Она снова недовольно зыркнула.
— Ну, хватит меня взглядом пытаться воспламенить. Не горючий я. А по тебе и так видно, что домашняя: ручки нежненькие, на ногах мозолей нет, да и ведешь ты себя, как аристократочка манерная. Деревенские девки сразу в ор с матершиной или ноги раздвигают, а ты все морщишь нос и молчишь, чтобы не оскорбить. Выходит, либо из дома сбежала, либо потерялась.
Твилин отвернулась, поджала дрожащие губы, а потом расхохоталась навзрыд, истерично и зло, рукавом утирая выступающие слезы.
— Послушай, волчара, — голос ее звучал глуше и грубее, чем раньше, — не лез бы ты в то, что тебе не понравится. От любовника я ушла, из дома сбежала или потерялась — не все ли равно? Я не читаю тебе нотаций за то, что ты девок по углам зажимаешь. Не укоряю за то, что могильником от тебя за пол-лиги тянет. Так и ты оставь меня в покое! — и как-то совсем жалобно закончила:
— Я же почти забыла...
Она спрятала лицо в ладонях и тяжело вздохнула.

***
Оборотень выходил из сторожки и возвращался. Натаскал хвороста, наполнил бочку до краев водой. Он даже согрел на горячих углях молоко — ненавистное, напоминавшее о детстве, грязном, полном насмешек и горечи, — столь необходимое Твилин, так и не сдвинувшейся с места за все это время.
— Попробуй только не выпить, — проворчал Фалар, почти впихивая в ладони девочки чашку. — И это... не дуйся. Я помочь хотел. Лес этот хорошо знаю.
Девица печально улыбнулась.
— Я тоже. Это мои земли. — Фалар нервно сглотнул, вдруг осознав, кто перед ним сидит. А после пожалел, что не остался подыхать на морозе. — Что? Сразу растерял смелость?

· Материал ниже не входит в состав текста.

(* ===== verification/Frame.v ===== *)
(** * Wire frames (src/src/frame.rs)

    The frame record and its constructors, the hand-written MessagePack
    encoder of unsigned integers, and [delta_bytes], which assembles a DELTA
    frame around a body encoded once for all subscribers.  rmp_serde, which
    encodes everything else, is a parameter. *)

From S2P Require Import Prelude Json.

Local Open Scope string_scope.

(** ** Frame type codes ([frame::types]) *)

Module types.
Definition HELLO : Z := 1.
Definition WATCH : Z := 2.
Definition STATE_INIT : Z := 3.
Definition DELTA : Z := 4.
Definition CALL : Z := 5.
Definition RESULT : Z := 6.
Definition ERROR : Z := 7.
Definition ACK : Z := 8.
Definition HEARTBEAT : Z := 9.
Definition RESUME : Z := 10.
Definition AUTH : Z := 11.
Definition AUTH_OK : Z := 12.
Definition UNWATCH : Z := 13.
End types.

(** ** Frames *)

Record Frame : Type := mkFrame {
  frame_type : Z;
  stream_id : Z;
  seq : Z;
  body : Value;
}.

(** The [json!({...})] macro: the fields inserted one after the other. *)
Definition json_object (l : list (string * Value)) : Value :=
  VObject (fold_left (λ m kv, bt_insert kv.1 kv.2 m) l []).

Definition json_u64 (n : Z) : Value := VNumber (PosInt n).

Definition hello (auth : bool) (capabilities : Value) : Frame :=
  mkFrame types.HELLO 0 0
    (json_object [("version", VString "0.1"); ("server", VString "SODP-RS");
                  ("auth", VBool auth); ("capabilities", capabilities)]).

Definition auth_ok (sub : string) : Frame :=
  mkFrame types.AUTH_OK 0 0 (json_object [("sub", VString sub)]).

Definition state_init (sid sq : Z) (state_key : string) (version : Z) (value : Value)
    (initialized : bool) (params : option Value) : Frame :=
  let base := json_object [("state", VString state_key); ("version", json_u64 version);
                           ("value", value); ("initialized", VBool initialized)] in
  let b := match params, base with
           | Some p, VObject m => VObject (bt_insert "params" p m)
           | _, _ => base
           end in
  mkFrame types.STATE_INIT sid sq b.

Definition delta (sid sq version : Z) (ops : Value) : Frame :=
  mkFrame types.DELTA sid sq (json_object [("version", json_u64 version); ("ops", ops)]).

Definition result_ok (sid sq : Z) (call_id : string) (data : option Value) : Frame :=
  mkFrame types.RESULT sid sq
    (json_object [("call_id", VString call_id); ("success", VBool true);
                  ("data", default VNull data)]).

Definition error (sid sq code : Z) (message : string) : Frame :=
  mkFrame types.ERROR sid sq
    (json_object [("code", json_u64 code); ("message", VString message)]).

Definition heartbeat : Frame := mkFrame types.HEARTBEAT 0 0 VNull.

(** ** Outbound messages *)

Inductive OutboundMsg : Type :=
| OFrame (f : Frame)
| OBytes (b : list byte)
| OArcDelta (stream_id : Z) (body_mp : list byte)
| OPing
| OPong (data : list byte).

(** ** The unsigned-integer encoder *)

Definition write_uint (buf : list byte) (v : Z) : list byte :=
  (buf ++
   if (v <=? 127)%Z then [as_u8 v]
   else if (v <=? 255)%Z then [xcc; as_u8 v]
   else if (v <=? 65535)%Z then [xcd; as_u8 (Z.shiftr v 8); as_u8 v]
   else if (v <=? 4294967295)%Z then
     [xce; as_u8 (Z.shiftr v 24); as_u8 (Z.shiftr v 16); as_u8 (Z.shiftr v 8); as_u8 v]
   else xcf :: ((λ i, as_u8 (Z.shiftr v (i * 8))) <$> [7; 6; 5; 4; 3; 2; 1; 0]%Z))%list.

Definition delta_bytes (sid sq : Z) (body_mp : list byte) : list byte :=
  let buf := [x94; as_u8 types.DELTA] in
  let buf := write_uint buf sid in
  let buf := write_uint buf sq in
  (buf ++ body_mp)%list.

(** ** [Frame::encode] and [Frame::decode], over rmp_serde *)

Section Codec.
Context {EncErr DecErr : Type}
  (to_vec : Z * Z * Z * Value → result (list byte) EncErr)
  (from_slice : list byte → result (Z * Z * Z * Value) DecErr).

Definition frame_encode (f : Frame) : result (list byte) EncErr :=
  to_vec (frame_type f, stream_id f, seq f, body f).

Definition frame_decode (bytes : list byte) : result Frame DecErr :=
  let? fields := from_slice bytes in
  let '(t, s, q, b) := fields in
  Ok (mkFrame t s q b).
End Codec.

(** ** Reading MessagePack unsigned integers (the format's specification) *)

Fixpoint be_value (bs : list byte) (acc : Z) : Z :=
  match bs with
  | [] => acc
  | b :: bs' => be_value bs' (256 * acc + u8_val b)
  end.

Definition take_be (n : nat) (bs : list byte) : option (Z * list byte) :=
  if Nat.leb n (length bs) then Some (be_value (take n bs) 0, drop n bs) else None.

Definition read_uint (bs : list byte) : option (Z * list byte) :=
  match bs with
  | [] => None
  | b :: rest =>
      if (u8_val b <=? 127)%Z then Some (u8_val b, rest)
      else if (u8_val b =? 204)%Z then take_be 1 rest
      else if (u8_val b =? 205)%Z then take_be 2 rest
      else if (u8_val b =? 206)%Z then take_be 4 rest
      else if (u8_val b =? 207)%Z then take_be 8 rest
      else None
  end.

(** A frame header: an array of four, then three unsigned integers. *)
Definition read_header (bs : list byte) : option (Z * Z * Z * list byte) :=
  match bs with
  | b :: rest =>
      if (u8_val b =? 148)%Z then
        read_uint rest ≫= λ '(t, r1), read_uint r1 ≫= λ '(s, r2),
        read_uint r2 ≫= λ '(q, r3), Some (t, s, q, r3)
      else None
  | [] => None
  end.

(** ** Big-endian bytes *)

Fixpoint be_bytes (n : nat) (v : Z) : list byte :=
  match n with
  | O => []
  | S n' => as_u8 (Z.shiftr v (Z.of_nat n' * 8)) :: be_bytes n' v
  end.

Lemma be_bytes_length n v : length (be_bytes n v) = n.
Proof. induction n; simpl; congruence. Qed.

Lemma pow2_bytes n : (2 ^ (Z.of_nat n * 8) = 256 ^ Z.of_nat n)%Z.
Proof. rewrite Z.mul_comm, Z.pow_mul_r by lia. done. Qed.

Lemma be_value_be_bytes n v acc :
  be_value (be_bytes n v) acc = (acc * 256 ^ Z.of_nat n + v mod 256 ^ Z.of_nat n)%Z.
Proof.
  revert acc. induction n as [|n IH]; intros acc; cbn [be_bytes be_value].
  - rewrite Z.mod_1_r. lia.
  - rewrite IH, u8_val_as_u8, Z.shiftr_div_pow2 by lia.
    rewrite pow2_bytes. rewrite Nat2Z.inj_succ, Z.pow_succ_r by lia.
    rewrite (Z.mul_comm 256 (256 ^ Z.of_nat n)).
    assert (0 < 256 ^ Z.of_nat n)%Z by (apply Z.pow_pos_nonneg; lia).
    rewrite (Z.rem_mul_r v (256 ^ Z.of_nat n) 256) by lia. ring.
Qed.

Lemma be_value_bounds bs acc :
  (0 ≤ acc → acc * 256 ^ Z.of_nat (length bs) ≤ be_value bs acc
             < (acc + 1) * 256 ^ Z.of_nat (length bs))%Z.
Proof.
  revert acc. induction bs as [|b bs IH]; intros acc Hacc; cbn [be_value length].
  - rewrite Z.pow_0_r. lia.
  - pose proof (u8_val_range b). specialize (IH (256 * acc + u8_val b)%Z ltac:(lia)).
    rewrite Nat2Z.inj_succ, Z.pow_succ_r by lia. nia.
Qed.

Lemma be_bytes_be_value bs acc :
  (0 ≤ acc)%Z → be_bytes (length bs) (be_value bs acc) = bs.
Proof.
  revert acc. induction bs as [|b bs IH]; intros acc Hacc; cbn [be_bytes be_value length]; [done|].
  pose proof (u8_val_range b).
  f_equal; [|apply IH; lia].
  pose proof (be_value_bounds bs (256 * acc + u8_val b) ltac:(lia)) as Hb.
  rewrite Z.shiftr_div_pow2, pow2_bytes by lia.
  set (q := (256 ^ Z.of_nat (length bs))%Z) in *.
  assert (be_value bs (256 * acc + u8_val b) / q = 256 * acc + u8_val b)%Z as ->.
  { symmetry. apply (Z.div_unique_pos _ _ _ (be_value bs (256 * acc + u8_val b)
                                             - q * (256 * acc + u8_val b))); nia. }
  transitivity (as_u8 (u8_val b)); [|apply as_u8_u8_val].
  unfold as_u8. do 2 f_equal. rewrite Z.add_comm, Z.mul_comm, Z_mod_plus_full. done.
Qed.

(** [write_uint] in terms of big-endian bytes: the marker and the width. *)
Lemma write_uint_be buf v :
  (0 ≤ v ≤ u64_max)%Z →
  write_uint buf v =
  (buf ++ if (v <=? 127)%Z then [as_u8 v]
          else if (v <=? 255)%Z then xcc :: be_bytes 1 v
          else if (v <=? 65535)%Z then xcd :: be_bytes 2 v
          else if (v <=? 4294967295)%Z then xce :: be_bytes 4 v
          else xcf :: be_bytes 8 v)%list.
Proof. intros _. unfold write_uint. by rewrite ?Z.shiftr_0_r. Qed.

Lemma take_be_app bs rest n :
  length bs = n → take_be n (bs ++ rest)%list = Some (be_value bs 0, rest).
Proof.
  intros <-. unfold take_be. rewrite length_app, (proj2 (Nat.leb_le _ _)) by lia.
  by rewrite take_app_length, drop_app_length.
Qed.

Lemma take_be_bytes n v rest :
  (0 ≤ v < 256 ^ Z.of_nat n)%Z → take_be n (be_bytes n v ++ rest)%list = Some (v, rest).
Proof.
  intros Hv. rewrite take_be_app by apply be_bytes_length.
  rewrite be_value_be_bytes, Z.mod_small by lia. done.
Qed.

Lemma read_write_uint v rest :
  (0 ≤ v ≤ u64_max)%Z → read_uint (write_uint [] v ++ rest)%list = Some (v, rest).
Proof.
  unfold u64_max. intros Hv. rewrite write_uint_be by done. rewrite app_nil_l.
  destruct (v <=? 127)%Z eqn:E1; bool_to_prop.
  { simpl. rewrite u8_val_as_u8, Z.mod_small by lia.
    by rewrite (proj2 (Z.leb_le v 127)). }
  repeat case_match; bool_to_prop; rewrite <- app_comm_cons; cbn [read_uint];
    apply take_be_bytes; simpl; lia.
Qed.

Lemma read_delta_bytes sid sq body_mp :
  (0 ≤ sid ≤ u32_max)%Z → (0 ≤ sq ≤ u64_max)%Z →
  read_header (delta_bytes sid sq body_mp) = Some (types.DELTA, sid, sq, body_mp).
Proof.
  intros Hs Hq. assert (0 ≤ sid ≤ u64_max)%Z as Hs' by (unfold u32_max, u64_max in *; lia).
  assert (∀ buf v, write_uint buf v = (buf ++ write_uint [] v)%list) as Hbuf by done.
  unfold delta_bytes. rewrite (Hbuf (write_uint _ _)), (Hbuf [x94; as_u8 types.DELTA]).
  rewrite <- !app_assoc. cbn [app read_header].
  change (u8_val x94 =? 148)%Z with true. cbv iota.
  assert (read_uint (as_u8 types.DELTA :: (write_uint [] sid ++ write_uint [] sq ++ body_mp)%list)
          = Some (types.DELTA, (write_uint [] sid ++ write_uint [] sq ++ body_mp)%list)) as ->
    by done.
  simpl. rewrite read_write_uint by done. simpl. by rewrite read_write_uint.
Qed.

(** ** Properties *)

(** What [write_uint] appends for a [u64] reads back, by the MessagePack
    format, as that integer, and leaves what follows untouched. *)
Theorem write_uint_roundtrip buf v rest :
  (0 ≤ v ≤ u64_max)%Z →
  ∃ enc, write_uint buf v = (buf ++ enc)%list ∧ read_uint (enc ++ rest)%list = Some (v, rest).
Proof.
  intros Hv. exists (write_uint [] v). split; [done|]. by apply read_write_uint.
Qed.

Lemma write_uint_roundtrip_witness :
  ∃ enc, write_uint [x94] 70000 = ([x94] ++ enc)%list ∧
         read_uint (enc ++ [x00])%list = Some (70000%Z, [x00]).
Proof. apply (write_uint_roundtrip [x94] 70000 [x00]). by vm_compute. Defined.

(** [write_uint] is the most compact representation: no unsigned encoding
    of the integer is shorter, and one of the same length is the same bytes. *)
Theorem write_uint_shortest bs v :
  read_uint bs = Some (v, []) →
  (length (write_uint [] v) ≤ length bs)%nat ∧
  (length bs = length (write_uint [] v) → bs = write_uint [] v).
Proof.
  assert (∀ n rest, take_be n rest = Some (v, []) →
    length rest = n ∧ rest = be_bytes n v ∧ (0 ≤ v < 256 ^ Z.of_nat n)%Z) as Htake.
  { intros n rest. unfold take_be. destruct (Nat.leb n (length rest)) eqn:E; [|done].
    apply Nat.leb_le in E. intros [= <- Hd].
    assert (length rest = n) as <-.
    { apply (f_equal length) in Hd. rewrite length_drop in Hd. simpl in Hd. lia. }
    rewrite firstn_all. pose proof (be_value_bounds rest 0 ltac:(lia)).
    rewrite be_bytes_be_value by lia. split_and!; done || lia. }
  destruct bs as [|b rest]; [done|]. unfold read_uint.
  assert (∀ z, u8_val b = z → b = as_u8 z) as Hb by (intros z <-; by rewrite as_u8_u8_val).
  repeat case_match; bool_to_prop; try done; intros Hread;
    [|apply Htake in Hread as (Hlen & -> & Hv);
      match goal with E : u8_val b = _ |- _ => apply Hb in E as -> end;
      simpl in Hv; rewrite write_uint_be by (unfold u64_max; lia); rewrite app_nil_l;
      repeat case_match; bool_to_prop; cbn [length]; rewrite ?be_bytes_length; split;
      try lia; try (intros; lia); done..].
  injection Hread as <- ->. pose proof (u8_val_range b). unfold write_uint.
  rewrite (proj2 (Z.leb_le _ 127)) by done. rewrite app_nil_l, as_u8_u8_val. done.
Qed.

Lemma write_uint_shortest_witness :
  [xcd; x01; x00] = write_uint [] 256.
Proof. apply (write_uint_shortest [xcd; x01; x00] 256); reflexivity. Defined.

(** C33. The bytes of [delta_bytes] are a four-element array whose first three
    elements are the DELTA code, the stream id and the sequence number, followed
    by the shared body untouched. *)
Theorem delta_bytes_header sid sq body_mp :
  (0 ≤ sid ≤ u32_max)%Z → (0 ≤ sq ≤ u64_max)%Z →
  read_header (delta_bytes sid sq body_mp) = Some (types.DELTA, sid, sq, body_mp).
Proof. apply read_delta_bytes. Qed.

Lemma delta_bytes_header_witness :
  read_header (delta_bytes 10 0 [xc0]) = Some (types.DELTA, 10%Z, 0%Z, [xc0]).
Proof. apply (delta_bytes_header 10 0 [xc0]); by vm_compute. Defined.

Твилин покрутила кружку, прежде чем поднести ко рту. Задумалась о чем-то своем, а после кисло улыбнулась мыслям.
— Искать меня все равно не будут... И вообще... Признаться, я надеялась, что ты меня ночью придушишь, оберешь и исчезнешь отсюда. В деревню пошла просить, чтобы по старому обычаю закопали меня заживо на хороший урожай. Мою двоюродную бабушку много лет назад так хотели пожертвовать. А староста мне отказал. У виска покрутил и велел домой идти. И тут ты. Думала, что хоть на тебе кончится все. А видишь, не вышло... — допила залпом молоко, вытерла аккуратно губы. — Видимо, все не так просто. Придется как-то жить дальше, — покосилась на замершего в нерешительности оборотня. Протянула ладонь. — Ирондель Сатакьели.
«Не перепелочка... — кольнуло мягко, — а все равно птичка...»
— Шакал, — прокашлялся. — Начинаем новую жизнь в честь Ветренниц? — Птичка отсалютовала пустой кружкой. — Ну... тогда расскажешь об этом рав-но-ден-стви-и?
— Почему нет? — улыбнулась.


Примечания:
Ветренницы — https://www.surgebook.com/Schwalbe/book/eya-chelovek-mag-i-zver/prazdniki-vetrennitsy 
Котарди — верхнее платье по фигуре, расклешенное от бедра.
Камиза — нижнее платье-рубаха.
Человеческие жертвоприношения — редкость и крайняя мера.